We also need to expose the truth, which is more than stand-alone sentences or decrees. The truth can be complicated. Without context and specifics, it is not possible to know the truth. With it, we can connect the dots between everything we’re seeing and hearing and attempt to make sense of it all.

Trump has claimed that he built “the wall.” What he doesn’t say is that U.S. taxpayers are paying $30 million/mile for it. Every time he claims that he’s delivered on that promise, somebody should say, “But wasn’t the promise that Mexico would pay for it?” Or, “I’ve heard the money is coming from the military budget; if so, how can you claim you have beefed up the military?” Or “How are you going to resolve the fact that the land you want to build on is private land, and the government isn’t allowed to build on private land? Whose land will you be confiscating in the name of eminent domain?”

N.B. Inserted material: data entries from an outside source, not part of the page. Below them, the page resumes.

(** * nil-triggers: the heuristic trigger library of the nil protocol

    A shallow embedding of [packages/nil-triggers/index.js]: the tokeniser,
    the cosine similarity scorer, the four detectors ([detectLoop],
    [detectVelocityCollapse], [detectScopeCreep], [detectSaturation]) and the
    aggregator [check], followed by the properties the design document states
    about them.

    Numbers are the kernel's binary64 floats, which is what a JavaScript
    Number is: [NaN], the infinities and rounding are those of the source.
    Options that the source uses as counts or array indices ([threshold],
    [windowSize], [assistantResponseThreshold], [minAssistantLength]) are
    integers ([Z]); a string is a sequence of code units below 256. *)

From Stdlib Require Import ZArith List String Ascii Bool Lia Permutation.
From Stdlib Require Import Floats.
Import ListNotations.

Set Warnings "-inexact-float".

Local Open Scope string_scope.
Local Open Scope list_scope.
Local Open Scope Z_scope.

(* ================================================================== *)
(** * The fragment of JavaScript the library runs                       *)
(* ================================================================== *)

Module JS.

(** ** Exceptions

    A computation either returns a value or throws. *)

Inductive exn : Type :=
| TypeError.   (* reading a property of [undefined] *)

Inductive result (A : Type) : Type :=
| Ok (a : A)
| Throw (e : exn).

Arguments Ok {A} a.
Arguments Throw {A} e.

Definition bind {A B : Type} (c : result A) (k : A -> result B) : result B :=
  match c with
  | Ok a => k a
  | Throw e => Throw e
  end.

(** ** Numbers *)

(** The Number of an array or string length.  Lengths are below 2^53 in
    JavaScript, where the conversion is exact. *)
Definition num_of_nat (n : nat) : float :=
  PrimFloat.of_uint63 (Uint63.of_Z (Z.of_nat n)).

(** [a >= b], [a > b], [a <= b] and [a === b] on Numbers: every comparison
    with [NaN] is false, and [+0 === -0]. *)
Definition ge (a b : float) : bool := PrimFloat.leb b a.
Definition gt (a b : float) : bool := PrimFloat.ltb b a.
Definition le (a b : float) : bool := PrimFloat.leb a b.
Definition strict_eq (a b : float) : bool := PrimFloat.eqb a b.

(** ** Arrays *)

(** [arr[i]]: [None] stands for [undefined]. *)
Definition index {A : Type} (arr : list A) (i : Z) : option A :=
  if i <? 0 then None else nth_error arr (Z.to_nat i).

(** [x.f] where [x] came out of an array: a property read on [undefined]
    throws. *)
Definition prop {A B : Type} (x : option A) (f : A -> B) : result B :=
  match x with
  | Some a => Ok (f a)
  | None => Throw TypeError
  end.

(** The relative index of [Array.prototype.slice]: a negative argument
    counts from the end, and the result is clamped to [0 .. len]. *)
Definition rel_index (len i : Z) : Z :=
  if i <? 0 then Z.max (len + i) 0 else Z.min i len.

(** [arr.slice(start, end)]; [fin = None] is [arr.slice(start)]. *)
Definition slice {A : Type} (arr : list A) (start : Z) (fin : option Z) : list A :=
  let len := Z.of_nat (List.length arr) in
  let k := rel_index len start in
  let final := match fin with
               | None => len
               | Some e => rel_index len e
               end in
  firstn (Z.to_nat (Z.max (final - k) 0)) (skipn (Z.to_nat k) arr).

(** [for (let i = from; i < from + count; i++) acc.push(body(i))]. *)
Fixpoint for_push {A : Type} (body : nat -> result A) (i count : nat)
    (acc : list A) : result (list A) :=
  match count with
  | O => Ok acc
  | S count' =>
      bind (body i) (fun x => for_push body (S i) count' (acc ++ [x]))
  end.

(** ** Strings *)

Definition code (c : ascii) : N := N_of_ascii c.

Definition in_range (lo hi : N) (c : ascii) : bool :=
  ((lo <=? code c) && (code c <=? hi))%N.

(** [String.prototype.toLowerCase] on code units below 256: A-Z, and the
    Latin-1 capitals U+00C0-U+00DE except the multiplication sign U+00D7,
    move up by 32.  Characters from U+0100 on are outside the model; some of
    them lowercase to ASCII letters (U+212A to k, U+0130 to i followed by
    U+0307). *)
Definition lower_char (c : ascii) : ascii :=
  if in_range 65 90 c then ascii_of_N (code c + 32)
  else if in_range 192 222 c && negb (code c =? 215)%N then ascii_of_N (code c + 32)
  else c.

Fixpoint toLowerCase (s : string) : string :=
  match s with
  | EmptyString => EmptyString
  | String c s' => String (lower_char c) (toLowerCase s')
  end.

(** [s.includes(pat)]. *)
Fixpoint includes (s pat : string) : bool :=
  if String.prefix pat s then true
  else match s with
       | EmptyString => false
       | String _ s' => includes s' pat
       end.

(** The regular expression classes [\w] and [\s] (no [u] or [i] flag), on
    code units below 256. *)
Definition is_word (c : ascii) : bool :=
  in_range 48 57 c || in_range 65 90 c || in_range 97 122 c || (code c =? 95)%N.

Definition is_space (c : ascii) : bool :=
  in_range 9 13 c || (code c =? 32)%N || (code c =? 160)%N.

(** [s.replace(/[^\w\s]/g, empty)]: every character that is neither a
    word character nor white space is deleted. *)
Fixpoint strip_punctuation (s : string) : string :=
  match s with
  | EmptyString => EmptyString
  | String c s' =>
      if is_word c || is_space c then String c (strip_punctuation s')
      else strip_punctuation s'
  end.

(** [s.split(/\s+/)]: the pieces between maximal runs of white space, the
    empty pieces at either end included; [skipping] is true inside a run and
    [cur] is the piece read so far. *)
Fixpoint split_spaces_from (skipping : bool) (cur s : string) : list string :=
  match s with
  | EmptyString => [cur]
  | String c s' =>
      if is_space c then
        if skipping then split_spaces_from true cur s'
        else cur :: split_spaces_from true EmptyString s'
      else split_spaces_from false (cur ++ String c EmptyString)%string s'
  end.

Definition split_spaces (s : string) : list string :=
  split_spaces_from false EmptyString s.

(** [Boolean(s)] for a string. *)
Definition truthy_string (s : string) : bool :=
  negb (String.eqb s EmptyString).

(** ** Plain objects used as maps

    [const map = {}] is an ordinary object: besides its own properties it
    has those of [Object.prototype], so [({})["constructor"]] is the
    [Object] function and not [undefined].  Three kinds of value can
    therefore be read from a frequency map: a Number; a built-in object
    inherited under a prototype key; and the string that [+ 1] makes of such
    an object, its text followed by a digit, as in
    ["function Object() { [native code] }1"]. *)

Inductive value : Type :=
| VNum (x : float)
| VObj (key : string)             (* what [({})[key]] inherits *)
| VStr (key : string) (ones : nat). (* its text followed by [ones] digits 1 *)

(** The property names of [Object.prototype]. *)
Definition prototype_keys : list string :=
  [ "constructor"; "hasOwnProperty"; "isPrototypeOf"; "propertyIsEnumerable";
    "toLocaleString"; "toString"; "valueOf"; "__proto__";
    "__defineGetter__"; "__defineSetter__"; "__lookupGetter__"; "__lookupSetter__" ].

Definition mem (k : string) (ks : list string) : bool :=
  existsb (String.eqb k) ks.

(** Own enumerable properties, in insertion order. *)
Definition object : Type := list (string * value).

Definition empty_object : object := [].

Fixpoint own (o : object) (k : string) : option value :=
  match o with
  | [] => None
  | (k', v) :: o' => if String.eqb k k' then Some v else own o' k
  end.

(** [o[k]]: an own property, else what the prototype has, else [undefined]. *)
Definition get (o : object) (k : string) : option value :=
  match own o k with
  | Some v => Some v
  | None => if mem k prototype_keys then Some (VObj k) else None
  end.

Fixpoint put_own (o : object) (k : string) (v : value) : object :=
  match o with
  | [] => [(k, v)]
  | (k', v') :: o' =>
      if String.eqb k k' then (k', v) :: o' else (k', v') :: put_own o' k v
  end.

(** [o[k] = v] for a primitive [v]: the [__proto__] setter ignores a value
    that is not an object; any other key becomes (or stays) an own
    property. *)
Definition set (o : object) (k : string) (v : value) : object :=
  if String.eqb k "__proto__" then o else put_own o k v.

(** [x || 0]: [undefined], [0], [-0] and [NaN] are falsy; objects and
    non-empty strings are truthy. *)
Definition or_zero (x : option value) : value :=
  match x with
  | None => VNum 0%float
  | Some (VNum n) =>
      if PrimFloat.eqb n 0%float || PrimFloat.is_nan n then VNum 0%float else VNum n
  | Some v => v
  end.

(** [v + 1]: Number addition, or string concatenation once [v] is an
    object (whose primitive is its text) or a string. *)
Definition plus_one (v : value) : value :=
  match v with
  | VNum n => VNum (PrimFloat.add n 1%float)
  | VObj k => VStr k 1
  | VStr k ones => VStr k (S ones)
  end.

(** [ToNumber], as applied by [*]: an object is first turned into its
    text, and that text, with or without trailing digits, is no numeric
    literal. *)
Definition to_number (v : value) : float :=
  match v with
  | VNum n => n
  | VObj _ => PrimFloat.nan
  | VStr _ _ => PrimFloat.nan
  end.

(** An array index as a property key: the canonical decimal form of an
    integer in [0 .. 2^32 - 2]. *)
Fixpoint digits_value (acc : N) (s : string) : option N :=
  match s with
  | EmptyString => Some acc
  | String c s' =>
      if in_range 48 57 c then digits_value (10 * acc + (code c - 48))%N s'
      else None
  end.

Trump says he wants to protect medical coverage for pre-existing conditions but never mentions the legal battle his administration has been fighting since they took office to remove that coverage. His actions are so often in direct opposition to his statements and promises, nothing he says can be taken at face value. Yet his followers refuse to challenge him.

This election is not going to be an easy victory for Biden. We have everything working against us when the Attorney General, an entire news agency (Fox), and most of the Republican members of Congress are all willing to lie or cover for Trump. But if we start demanding context and details from him, he will falter.

Reporters, working together, could break through the president’s wall of deceit.

Trump lives for the media spotlight. He won’t stop the press conferences because they feed his insatiable need for attention. If reporters force context and details into the dialogue during live conferences, he’ll have no choice but to respond to the requests or show his inability to do so. If he ignores one reporter and moves on to another, the next person he picks should repeat the unanswered question. This would provide much needed information to the public, while also chipping away at Trump’s façade. It’s what reporters do with other high-level officials. They must stop being afraid to do it with Trump.

If we want to reach the people who have succumbed to the Trump cult of celebrity, we need to show him as the bumbling and irrational fool he is. It’s the only way his base of Fox News watchers will ever see the real Donald Trump.